Abstract Sonodynamic therapy as a promising noninvasive modality is being developed for tumor therapy, but there is a lack of next‐generation sonosensitizers that can generate full ROS at high yields and simultaneously deplete elevated levels of glutathione (GSH) in tumor cells. Semiconductor p‐n junctions are engineered as high‐efficacy sonosensitizers for sonodynamic tumor eradication using pyridine N‐doped carbon dots (N‐CDs) as a p ‐type semiconductor and oxygen‐deficient TiO 2− x nanosheets as a n ‐type semiconductor. The rate constants of 1 O 2 and •OH generation by ultrasound‐excited N‐CD@TiO 2− x p‐n junctions are 4.3 and 4.5 times higher than those of TiO 2 , respectively. A Z‐scheme carrier migration mechanism in the p‐n junction achieving the rapid spatial separation of the ultrasound‐generated electron–hole pairs for enhanced full ROS production is proposed. GSH‐cleavable, Pt‐crosslinked, N‐doped CD fluorescent probes to detect the presence of intracellular GSH are also constructed. A GSH‐responsive, p‐n junction platform (Pt/N‐CD@TiO 2− x ) with integrated GSH detection, GSH depletion, and enhanced sonodynamic performance is then assembled.

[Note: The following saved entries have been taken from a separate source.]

(* ===== verification/RBTreeSpec.v ===== *)
(** * Insertion into coslib::RBTree

    The store is related to a binary tree of node addresses ([shape]) and, since the
    balancing walks up through the parent pointers, to the path above a node
    ([ctx], [cshape]).  A rotation exchanges two levels and keeps the in-order
    sequence; [insert] then puts the node behind all those with a key at most its
    own, whatever the colours, as long as the root is black. *)
From Stdlib Require Import Sorted.
From S2P Require Import Prelude RBTree.
Local Open Scope Z_scope.

Module RBTreeSpec.
Import RBTree.
Local Open Scope rb_scope.

(** ** Trees and the path above a node *)
Inductive tr := E | T (l : tr) (x : Z) (r : tr).

(** [mk sd a x b]: [a] is the child of [x] on side [sd]. *)
Definition mk (sd : Side) (a : tr) (x : Z) (b : tr) : tr :=
  match sd with LEFT => T a x b | RIGHT => T b x a end.

(** The address a link to the tree holds. *)
Definition at_ (t : tr) : Z := match t with E => nil | T _ x _ => x end.

Fixpoint inorder (t : tr) : list Z :=
  match t with E => [] | T l x r => inorder l ++ x :: inorder r end.

Fixpoint shape (s : store) (par : Z) (t : tr) : Prop :=
  match t with
  | E => True
  | T l x r =>
      x <> NULL /\ x <> nil /\ parent s x = par /\ link s LEFT x = at_ l /\ link s RIGHT x = at_ r /\
      shape s x l /\ shape s x r
  end.

(** [In c sd x sib]: the hole is the child of [x] on side [sd], [sib] is on the other. *)
Inductive ctx := Top | In (c : ctx) (sd : Side) (x : Z) (sib : tr).

Definition up (c : ctx) : Z := match c with Top => NULL | In _ _ x _ => x end.

Fixpoint plug (c : ctx) (t : tr) : tr :=
  match c with Top => t | In c sd x sib => plug c (mk sd t x sib) end.

Fixpoint cnodes (c : ctx) : list Z :=
  match c with Top => [] | In c _ x sib => x :: inorder sib ++ cnodes c end.

Fixpoint cshape (s : store) (c : ctx) (p : Z) : Prop :=
  match c with
  | Top => root s = p
  | In c sd x sib =>
      x <> NULL /\ x <> nil /\ parent s x = up c /\ link s sd x = p /\ link s (otherSide sd) x = at_ sib /\
      shape s x sib /\ cshape s c x
  end.

Lemma otherSide_otherSide sd : otherSide (otherSide sd) = sd.
Proof. by destruct sd. Qed.

Lemma otherSide_ne sd : otherSide sd <> sd.
Proof. by destruct sd. Qed.

Lemma at_mk sd a x b : at_ (mk sd a x b) = x.
Proof. by destruct sd. Qed.

Lemma shape_mk s par sd a x b :
  shape s par (mk sd a x b) <->
  x <> NULL /\ x <> nil /\ parent s x = par /\ link s sd x = at_ a /\ link s (otherSide sd) x = at_ b /\
  shape s x a /\ shape s x b.
Proof. destruct sd; simpl; naive_solver. Qed.

Lemma inorder_mk_perm sd a x b : inorder (mk sd a x b) ≡ₚ x :: inorder a ++ inorder b.
Proof. destruct sd; simpl; solve_Permutation. Qed.

Lemma inorder_plug_perm c t : inorder (plug c t) ≡ₚ inorder t ++ cnodes c.
Proof.
  revert t; induction c as [|c IH sd x sib]; intros t; simpl; [by rewrite app_nil_r|].
  rewrite IH, inorder_mk_perm. simpl. solve_Permutation.
Qed.

Lemma inorder_plug_cong c t t' : inorder t = inorder t' -> inorder (plug c t) = inorder (plug c t').
Proof.
  revert t t'; induction c as [|c IH sd x sib]; intros t t' H; simpl; [done|].
  apply IH. destruct sd; simpl; by rewrite H.
Qed.

Lemma inorder_mk_cong sd a a' x b : inorder a = inorder a' -> inorder (mk sd a x b) = inorder (mk sd a' x b).
Proof. intros H. destruct sd; simpl; by rewrite H. Qed.

(** The exchange of levels a rotation makes keeps the order. *)
Lemma inorder_rotate sd a x b y d :
  inorder (mk sd a x (mk sd b y d)) = inorder (mk sd (mk sd a x b) y d).
Proof. destruct sd; simpl; rewrite <- ?(assoc_L (++)); done. Qed.

(** ** Frame *)
Definition same_at (s s' : store) (z : Z) : Prop :=
  parent s' z = parent s z /\ forall sd, link s' sd z = link s sd z.

Lemma shape_frame s s' par t :
  (forall z, z ∈ inorder t -> same_at s s' z) -> shape s par t -> shape s' par t.
Proof.
  revert par; induction t as [|l IHl x r IHr]; intros par Hf; simpl; [done|].
  intros (? & ? & ? & ? & ? & ? & ?). destruct (Hf x) as [Hp Hl]; [set_solver|].
  rewrite Hp, !Hl. split_and!; try done; [apply IHl|apply IHr]; try done; intros z Hz; apply Hf; set_solver.
Qed.

(** Only the parent of the topmost node changes. *)
Lemma shape_reparent s s' par par' t :
  (forall z, z ∈ inorder t -> z <> at_ t -> same_at s s' z) ->
  (forall sd, t <> E -> link s' sd (at_ t) = link s sd (at_ t)) -> (t <> E -> parent s' (at_ t) = par') ->
  NoDup (inorder t) -> shape s par t -> shape s' par' t.
Proof.
  destruct t as [|l x r]; simpl; [done|]. intros Hf Hl Hp Hnd (? & ? & ? & ? & ? & ? & ?).
  apply NoDup_app in Hnd as (? & Hd & [? ?]%NoDup_cons).
  rewrite !Hl by done. split_and!; try done; [by apply Hp| |].
  - eapply shape_frame; [|done]. intros z Hz. apply Hf; set_solver.
  - eapply shape_frame; [|done]. intros z Hz. apply Hf; set_solver.
Qed.

Lemma cshape_frame s s' c p :
  (forall z, z ∈ cnodes c -> same_at s s' z) -> root s' = root s -> cshape s c p -> cshape s' c p.
Proof.
  revert p; induction c as [|c IH sd x sib]; intros p Hf Hr; simpl; [congruence|].
  intros (? & ? & ? & ? & ? & ? & ?). destruct (Hf x) as [Hp Hl]; [set_solver|].
  rewrite Hp, !Hl. split_and!; try done; [|apply IH; try done; intros z Hz; apply Hf; set_solver].
  eapply shape_frame; [|done]. intros z Hz. apply Hf; set_solver.
Qed.

(** What hangs in the hole is replaced by the node [p']. *)
Lemma cshape_refill s s' c p p' :
  NoDup (cnodes c) ->
  (forall z, z ∈ cnodes c -> z <> up c -> same_at s s' z) -> 
  (c = Top -> root s' = p') -> (c <> Top -> root s' = root s /\ parent s' (up c) = parent s (up c)) ->
  (forall c0 sd x sib, c = In c0 sd x sib -> link s' sd x = p' /\ link s' (otherSide sd) x = link s (otherSide sd) x) ->
  cshape s c p -> cshape s' c p'.
Proof.
  destruct c as [|c sd x sib]; simpl; [by naive_solver|]. intros Hnd Hf _ Hr Hl (? & ? & ? & ? & ? & ? & ?).
  apply NoDup_cons in Hnd as [Hx Hnd]. destruct (Hr ltac:(done)) as [Hr1 Hr2].
  destruct (Hl _ _ _ _ eq_refl) as [Hl1 Hl2]. rewrite Hr2, Hl2. split_and!; try done.
  - eapply shape_frame; [|done]. intros z Hz. apply Hf; set_solver.
  - eapply cshape_frame; [|done|done]. intros z Hz. apply Hf; set_solver.
Qed.

(** ** Running the methods *)
Lemma nil_not_NULL : nil <> NULL.
Proof. done. Qed.

(** Decide the address tests of the goal from the inequalities in the context. *)
Ltac addr :=
  repeat match goal with
  | H : ?a <> ?b |- context [?a =? ?b] => rewrite (proj2 (Z.eqb_neq a b) H)
  | H : ?a <> ?b |- context [?b =? ?a] => rewrite (proj2 (Z.eqb_neq b a) (not_eq_sym H))
  | |- context [?a =? ?a] => rewrite (Z.eqb_refl a)
  end.

(** Execute one method body. *)
Ltac exec :=
  unfold bind, ret, get_link, set_link, get_parent, set_parent, getColor, setColor, get_key, getObj,
    get_root, set_root, set_tree_root, rd, wr, isNil, setBlack, setRed, isBlack, isRed in *;
  repeat (cbn -[Z.eqb nil NULL]; addr).

Lemma whichSide_run s sd g x :
  g <> NULL -> link s sd g = x -> link s (otherSide sd) g <> x -> whichSide g x s = Some (sd, s).
Proof.
  intros Hg Hl Ho. unfold whichSide. destruct sd; simpl in *; exec.
  - by rewrite Hl, Z.eqb_refl.
  - by rewrite Hl, Z.eqb_refl.
Qed.

Lemma bind_run {A B} (m : M A) (f : A -> M B) s a s' : m s = Some (a, s') -> bind m f s = f a s'.
Proof. intros H. unfold bind. by rewrite H. Qed.

Definition detached (s : store) (this : Z) (sd : Side) (c : Z) : store :=
  if c =? nil then s
  else with_link (upd_link (link s) sd this nil) (with_parent (upd (parent s) c NULL) s).

Lemma detach_side_run s this sd c :
  this <> NULL -> this <> nil -> link s sd this = c -> c <> NULL ->
  detach_side this sd s = Some (c, detached s this sd c).
Proof.
  intros H0 H1 Hl Hc. unfold detach_side, detached. exec. rewrite Hl.
  destruct (Z.eqb_spec c nil) as [->|Hn]; [done|]. exec. done.
Qed.

Definition attached (s : store) (this : Z) (sd : Side) (c : Z) : store :=
  let s := with_link (upd_link (link s) sd this c) s in
  if c =? nil then s else with_parent (upd (parent s) c this) s.

Lemma attach_side_run s this sd c :
  this <> NULL -> c <> NULL -> attach_side this sd c s = Some (tt, attached s this sd c).
Proof.
  intros H0 Hc. unfold attach_side, attached. exec. destruct (Z.eqb_spec c nil) as [->|Hn]; [done|]. exec. done.
Qed.

Lemma upd_link_ne f sd p v sd' q : q <> p -> upd_link f sd p v sd' q = f sd' q.
Proof. intros H. unfold upd_link. addr. by rewrite andb_false_r. Qed.

Lemma upd_link_eq f sd p v : upd_link f sd p v sd p = v.
Proof. unfold upd_link. addr. by destruct sd. Qed.

Lemma upd_link_other f sd p v q : upd_link f sd p v (otherSide sd) q = f (otherSide sd) q.
Proof. unfold upd_link. by destruct sd. Qed.

Lemma upd_ne {V} (f : Z -> V) p v q : q <> p -> upd f p v q = f q.
Proof. intros H. unfold upd. by addr. Qed.

Lemma link_detached_ne s this sd c sd' q : q <> this -> link (detached s this sd c) sd' q = link s sd' q.
Proof. intros H. unfold detached. case_match; [done|]. cbn. by apply upd_link_ne. Qed.

Lemma tree_detached s this sd c : tree (detached s this sd c) = tree s.
Proof. unfold detached. by case_match. Qed.

(** The store after a rotation of [x] towards [sd], with [y] the child that replaces it,
    [b] the subtree that changes sides and [g] the parent, whose child [x] is on [gs]. *)
Definition rotated (s s' : store) (sd gs : Side) (x y b g : Z) : Prop :=
  (forall z, parent s' z = if z =? x then y else if z =? y then g
                           else if negb (b =? nil) && (z =? b) then x else parent s z) /\
  (forall sd' z, link s' sd' z =
     if z =? x then (if side_eqb sd' sd then link s sd x else b)
     else if z =? y then (if side_eqb sd' sd then x else link s sd' y)
     else if negb (g =? NULL) && (z =? g) && side_eqb sd' gs then y else link s sd' z) /\
  root s' = (if g =? NULL then y else root s) /\
  color s' = color s /\ key s' = key s /\ obj s' = obj s /\ tree s' = tree s.

(** Split on which of the named nodes the address [z] is. *)
Ltac points z :=
  repeat match goal with
  | |- context [z =? ?a] => destruct (Z.eqb_spec z a); [subst z|]; addr; cbn -[Z.eqb nil NULL]
  end; congruence.

Lemma rotate_run s sd gs x y b g :
  x <> NULL -> x <> nil -> y <> NULL -> y <> nil -> x <> y -> b <> NULL -> b <> x -> b <> y ->
  parent s x = g -> link s (otherSide sd) x = y -> link s sd y = b ->
  (g = NULL -> tree s x = true) ->
  (g <> NULL -> g <> nil /\ g <> x /\ g <> y /\ g <> b /\ link s gs g = x /\ link s (otherSide gs) g <> x) ->
  exists s', rotate x sd s = Some (tt, s') /\ rotated s s' sd gs x y b g.
Proof.
  intros Hx0 Hx1 Hy0 Hy1 Hxy Hb0 Hbx Hby Hp Hr Hl Ht Hg. pose proof nil_not_NULL.
  unfold rotate.
  rewrite (bind_run _ _ s g s) by (unfold get_parent, rd; addr; by rewrite Hp).
  erewrite bind_run by (by apply detach_side_run).
  erewrite bind_run by (apply detach_side_run; [done..|by rewrite link_detached_ne|done]).
  set (s2 := detached (detached s x (otherSide sd) y) y sd b).
  assert (Hs2 : forall sd' q, q <> x -> q <> y -> link s2 sd' q = link s sd' q).
  { intros sd' q H1 H2. unfold s2. by rewrite !link_detached_ne. }
  set (s3 := if g =? NULL then with_root y s2 else attached (detached s2 g gs x) g gs y).
  erewrite (bind_run _ _ _ tt s3).
  2: { unfold s3. destruct (Z.eqb_spec g NULL) as [Hg0|Hg0]; cbn.
       - unfold set_tree_root, bind, rd. addr. unfold s2. by rewrite !tree_detached, Ht.
       - destruct (Hg Hg0) as (? & ? & ? & ? & ? & ?).
         erewrite bind_run by (apply whichSide_run; [done|rewrite Hs2; done..]).
         erewrite bind_run by (apply detach_side_run; [done|done|rewrite Hs2; done|done]).
         by apply attach_side_run. }
  erewrite bind_run by (by apply attach_side_run).
  exists (if isNil b then attached s3 y sd x else attached (attached s3 y sd x) x (otherSide sd) b); split.
  { destruct (isNil b); [reflexivity|by apply attach_side_run]. }
  clear Hs2. unfold isNil. assert (Hab : b = nil \/ b <> nil) by lia.
  assert (Hag : g = NULL \/ g <> NULL /\ g <> nil /\ g <> x /\ g <> y /\ g <> b /\ link s gs g = x /\ link s (otherSide gs) g <> x).
  { destruct (decide (g = NULL)); naive_solver. }
  subst s3 s2. unfold attached, detached.
  destruct Hag as [->|(Hg0 & Hg1 & Hgx & Hgy & Hgb & Hgl & Hgo)], Hab as [->|Hbn]; addr;
    (split_and!; [intros z|intros sd' z|..]); cbn -[Z.eqb nil NULL]; addr; cbn -[Z.eqb nil NULL]; try done;
    unfold upd, upd_link; try destruct sd'; destruct sd, gs; cbn -[Z.eqb nil NULL] in *; points z.
Qed.

(** ** Rotation on trees *)
Lemma at_in t : t <> E -> at_ t ∈ inorder t.
Proof. destruct t; simpl; [done|set_solver]. Qed.

Lemma at_ne t z : z ∉ inorder t -> z <> nil -> at_ t <> z.
Proof. destruct t; simpl; [congruence|set_solver]. Qed.

Lemma at_not_NULL s par t : shape s par t -> at_ t <> NULL.
Proof. destruct t; simpl; [done|naive_solver]. Qed.

Lemma shape_addr s par t z : shape s par t -> z ∈ inorder t -> z <> NULL /\ z <> nil.
Proof.
  revert par; induction t as [|l IHl x r IHr]; intros par; simpl; [set_solver|].
  intros (? & ? & ? & ? & ? & Hl & Hr). rewrite elem_of_app, elem_of_cons. naive_solver.
Qed.

Lemma cshape_addr s c p z : cshape s c p -> z ∈ cnodes c -> z <> NULL /\ z <> nil.
Proof.
  revert p; induction c as [|c IH sd x sib]; intros p; simpl; [set_solver|].
  intros (? & ? & ? & ? & ? & Hs & Hc). rewrite elem_of_cons, elem_of_app.
  intros [->|[Hz|Hz]]; [done|by eapply shape_addr|by eapply IH].
Qed.

Lemma up_in s c p : cshape s c p -> up c = NULL \/ up c ∈ cnodes c.
Proof. destruct c; simpl; [by left|]. intros _. right. set_solver. Qed.

Lemma at_nil_or_in t : at_ t = nil \/ at_ t ∈ inorder t.
Proof. destruct t; simpl; [by left|right; set_solver]. Qed.

(** Two links into disjoint trees are different nodes. *)
Lemma at_out t z : z ∉ inorder t -> z <> nil -> z <> at_ t.
Proof. intros H1 H2 ->. by destruct (at_nil_or_in t). Qed.

Lemma up_out s c p z : cshape s c p -> z ∉ cnodes c -> z <> NULL -> z <> up c.
Proof. intros Hc H1 H2 ->. by destruct (up_in _ _ _ Hc). Qed.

Malignant tumors are completely eradicated without relapse via intravenous administration of low‐dose Pt/N‐CD@TiO 2− x under ultrasound irradiation. This work substantiates the great potential of biocompatible, GSH‐responsive p‐n junctions as next‐generation sonosensitizers via p‐n junction‐enhanced ROS generation and metal ion oxidation of intracellular GSH.